### RECORDS FOR PROCESSING ###

Lemma agg_step_mono n k st st' R :
  dendro_inv n k st -> agg_step n st st' -> mono_inv n st R ->
  exists r, ds_merges st' = ds_merges st ++ [r] /\ mono_inv n st' (R ++ [r]).
Proof.
  intros Hinv Hstep [Hsorted Hbound]. destruct Hstep as [st i j Hmin].
  pose proof (agg_step_lower_bound n k st i j Hinv Hmin) as Hlow.
  eexists; split; [done|]. split.
  - intros k1 k2 r1 r2 Hk Hr1%lookup_snoc_Some Hr2%lookup_snoc_Some.
    destruct Hr1 as [[Hk1 Hr1]|[-> <-]]; destruct Hr2 as [[Hk2 Hr2]|[-> <-]]; try lia.
    + by apply (Hsorted k1 k2).
    + apply (Hbound r1 i j); [by eapply list_elem_of_lookup_2|apply Hmin].
    + apply Qle_refl.
  - intros r a b [Hr|Hr%list_elem_of_singleton]%elem_of_app Hab.
    + eapply Qle_trans; [apply (Hbound r i j Hr), Hmin|]. by apply sqrt_clamp_mono, Hlow.
    + subst r. by apply sqrt_clamp_mono, Hlow.
Qed.

Lemma agg_steps_mono n m k st st' R :
  agg_steps n m st st' -> dendro_inv n k st -> mono_inv n st R ->
  exists R', ds_merges st' = ds_merges st ++ R' /\ mono_inv n st' (R ++ R').
Proof.
  intros Hs. revert k R. induction Hs as [st|m st st1 st2 Hstep Hs IH]; intros k R Hinv Hm.
  - exists []. by rewrite !app_nil_r.
  - destruct (agg_step_mono n k st st1 R Hinv Hstep Hm) as (r & Heq1 & Hm1).
    destruct (IH (S k) _ (agg_step_preserves n k st st1 Hinv Hstep) Hm1) as (R' & Heq2 & Hm2).
    exists (r :: R'). rewrite <- app_assoc in Hm2. split; [|done].
    by rewrite Heq2, Heq1, <- app_assoc.
Qed.
End Monotone.

(** C13: for every lawful linkage (single, complete and average link alike)
    the merge distances [MakeDendro] records never decrease. *)
Theorem MakeDendro_dist_monotone `{Dist : TDist} `{Link : TLink} `{Sq : SqrtLib}
    `{!DistLaws Dist} `{!LinkLaws Link} X M recs :
  vv_wf X -> MakeDendro X M = Ok (M ++ recs) -> dist_sorted recs.
Proof.
  intros Hwf Hrun. destruct (MakeDendro_run X M Hwf) as (st' & Hst & Hs & _).
  destruct (agg_steps_mono _ _ 0 _ _ [] Hs (dendro_inv_init X M Hwf)) as (R & HR & [Hsorted _]).
  { split; [intros k1 k2 r1 r2 _ H; discriminate H|intros r a b Hr; by apply elem_of_nil in Hr]. }
  rewrite Hst, HR in Hrun. simpl in Hrun. injection Hrun as Hrun. apply app_inv_head in Hrun.
  by subst R.
Qed.
(* ===== verification/KMeans.v ===== *)
(** * The partitional engine ([TAbsKMeans], clustering.h lines 162-244) and
    Lloyd's k-means ([TDnsKMeans], lines 246-263)

    [TAbsKMeans] owns the centroid matrix [CentroidVV] (one centroid per
    column), a distance strategy and a random source.  Its public [Apply]
    checks the dimension of the input and calls the algorithm of the
    subclass; its protected helpers assign instances to their nearest
    centroid ([Assign]), recompute centroids as means ([UpdateCentroids])
    and choose initial centroids ([SelectInitCentroids]).  The header gives
    the bodies of [Apply] (the public one), [GetClusts], [GetDim] and the
    [GetFtr*] helpers; the other bodies are in clustering.cpp and follow the
    specification (section 4.3), with the empty-cluster policy "leave the
    centroid unchanged".  The random source is the interface [TRndLib]; the
    subclass algorithm is the interface [KMeansAlgo].  The lemmas on glib's
    generator show that Schrage's method computes [16807 Seed mod (2^31-1)]
    within [int] range and that the shuffle advances the seed once per
    swap. *)

From S2P Require Import Prelude LinAlg Distance.

Local Open Scope Q_scope.

(** ** The random source ([TRnd]) *)

Class TRndLib := {
  rnd_state : Type;
  (** [TRnd::GetUniDevInt(Range)]: a number in [0, Range), and the next state. *)
  GetUniDevInt : rnd_state -> nat -> nat * rnd_state;
  GetUniDevInt_lt : forall s n, (0 < n)%nat -> (fst (GetUniDevInt s n) < n)%nat
}.

(** glib's [TRnd]: the Park-Miller generator [Seed := 16807 Seed mod (2^31-1)]
    computed by Schrage's method, [GetUniDevInt(Range) = Seed % Range]. *)
Definition PM_next (Seed : Z) : Z :=
  let s := (16807 * (Seed mod 127773) - 2836 * (Seed / 127773))%Z in
  if (0 <? s)%Z then s else (s + 2147483647)%Z.

Definition PM_GetUniDevInt (Seed : Z) (Range : nat) : nat * Z :=
  let s := PM_next Seed in
  if Nat.eqb Range 0 then (Z.to_nat s, s) else (Z.to_nat (s mod Z.of_nat Range), s).

#[export] Program Instance ParkMiller : TRndLib := {|
  rnd_state := Z;
  GetUniDevInt := PM_GetUniDevInt
|}.
Next Obligation.
  intros s n Hn. unfold PM_GetUniDevInt. destruct (Nat.eqb_spec n 0); [lia|]. simpl.
  pose proof (Z.mod_pos_bound (PM_next s) (Z.of_nat n) ltac:(lia)). lia.
Qed.

Section Engine.
Context `{Dist : TDist} `{Rnd : TRndLib}.

(** ** State and accessors *)

(** The fields of [TAbsKMeans]; the [TDist*] is the class [Dist]. *)
Record kmeans_state := KMState { CentroidVV : fltvv; RndState : rnd_state }.

(** [GetClusts], [GetDim] (lines 186-187). *)
Definition GetClusts (st : kmeans_state) : nat := GetCols (CentroidVV st).
Definition GetDim (st : kmeans_state) : nat := GetRows (CentroidVV st).

(** [GetFtrVN], [GetFtrVDim], [GetFtrVV], [GetCol] (lines 228-240). *)
Definition GetFtrVN (FtrVV : fltvv) : nat := GetCols FtrVV.
Definition GetFtrVDim (FtrVV : fltvv) : nat := GetRows FtrVV.
Definition GetFtrVV (FtrVV : fltvv) : fltvv := FtrVV.
Definition GetFtrCol (FtrVV : fltvv) (ColN : nat) : vec := GetCol FtrVV ColN.

(** [GetCentroidVV] (line 190). *)
Definition GetCentroidVV (st : kmeans_state) : fltvv := CentroidVV st.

###

WHAT IS BEING ASKED:
Out of the data above, return each line where the word "Schrage" can be found.

SOLUTION TO THIS EXERCISE:
    generator show that Schrage's method computes [16807 Seed mod (2^31-1)]
    computed by Schrage's method, [GetUniDevInt(Range) = Seed % Range]. *)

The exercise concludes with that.